York (population 181,000), a tourist town in the northeast of England, for example, has been working on, among other things, creating better signage, designing leisure services such as health walks and guided bicycle tours for people with dementia and adapting various games (like croquet) for people who have trouble thinking. The plan is that once the community becomes more navigable by people with Alzheimer's, more of them will be able to stay in their homes for longer periods of time. That in turn reduces the necessity and length of nursing home stays.

In Minnesota

The United States is woefully behind in thinking about how better to accommodate people with dementia. The Twin Cities, a historically progressive place, I thought, should get on this bandwagon. As it turns out, a statewide campaign has already begun; in fact, we can congratulate ourselves that, thanks to the Alzheimer's Working Group, created by the state Legislature in 2009, we are perhaps the only place in the nation that's making such an effort.

Called ACT on Alzheimer's, the group, which is composed of 50 community groups and 150 individuals, has set as one of its many goals the creation of what it is calling "dementia-capable communities.""We want to equip them to support Alzheimer's patients," says Olivia Mastry, the group's executive director.

The effort is as yet in its infancy. There are pilot programs in six St. Paul neighborhoods, Walker and Wilmar, Minn., and St. Louis Park. Additionally, the Twin Cities Jewish community has set up its own task force, one of whose initial aims, according to Annette Sandler, director of aging and disability services for the Jewish Family and Children’s Service, is to help rabbis recognize symptoms of the disease and refer families for help in getting a diagnosis.
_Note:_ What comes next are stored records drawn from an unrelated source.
(** Amy is logged in beside bob, and about to say she is bob. *)
Definition amy_server : System Db AuthDb := default server (steps (take 3 amy_in_and_out) bob_server).
Definition amy_client : Client := default (mkClient (mkConn [] Eof []) reader false) (sy_clients amy_server !! 1%nat).
Definition user_bob : Command := default (mkCommand [] []) (next_command (cl_conn amy_client)).
End ToySlots.

Lemma server_connections_counted_witness :
  live (lit "bob") ToySystem.bob_server = 1
  /\ live (lit "bob") ToySystem.bob_server <= connection_count (lit "bob") (sy_tracker ToySystem.bob_server)
  /\ connection_count (lit "bob") (sy_tracker ToySystem.bob_server) <= 1.
Proof.
  split; [vm_compute; reflexivity|].
  destruct (@server_connections_counted Toy.ext no_milter Db AuthDb ToySystem.toy_storage ToySystem.toy_laws ToySystem.toy_auth ToySystem.toy_stable
              (mkStores two_db ToySystem.accounts) ToySystem.config 10 1 ToySystem.bob_in ToySystem.bob_server (lit "bob"))
    as [H1 H2].
  - exact ToySystem.server_wf.
  - vm_compute. reflexivity.
  - vm_compute. reflexivity.
  - exact ToySystem.bob_in_runs.
  - split; [exact H1|exact H2].
Defined.

Lemma rename_frees_slot_witness :
  connection_count (lit "bob") (sy_tracker ToySlots.amy_server) = 1
  /\ exists s', ToySystem.steps [Turns 1 ToySystem.clock0; Turns 1 ToySystem.clock0] ToySlots.amy_server = Some s'
     /\ connection_count (lit "bob") (sy_tracker s') = 0 /\ live (lit "bob") s' = 1.
Proof.
  split; [vm_compute; reflexivity|].
  destruct (@rename_frees_slot Toy.ext no_milter Db AuthDb ToySystem.toy_storage ToySystem.toy_laws ToySystem.toy_auth
              ToySlots.amy_server 1 ToySlots.amy_client (lit "amy") (lit "bob") (lit "USER") [] ToySlots.user_bob
              ToySystem.clock0 ToySystem.clock0) as (s' & E & Hcl & Hb & _).
  1-3: vm_compute; reflexivity.
  1: discriminate.
  1-7: vm_compute; reflexivity.
  1: vm_compute; split; reflexivity.
  - exists s'. split; [exact E|]. split.
    + change (count_of (connections (sy_tracker s')) (lit "bob") = 0). rewrite Hb. vm_compute. reflexivity.
    + unfold live. rewrite Hcl. vm_compute. reflexivity.
Defined.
ACT has already developed a community toolkit that can be downloaded from the website. It guides town groups in assessing problems that residents with memory problems face and then helps them to develop solutions. Depending on what the issues are, they may try to ramp up training of sales people in local businesses to recognize and trouble-shoot for customers with dementia or to educate police and other first-responders to notice and deal with cognitive disabilities. Sandler, who also oversees the St. Louis Park group, says that one of its goals is to raise awareness of dementia and somehow diminish its stigma.

That's a tall order, particularly in a society where most people are, via computers and smart phones, trying to perform every task more quickly and decisively than ever before. Accommodating people with Alzheimer's disease means slowing down and letting compassion rather than efficiency guide our actions.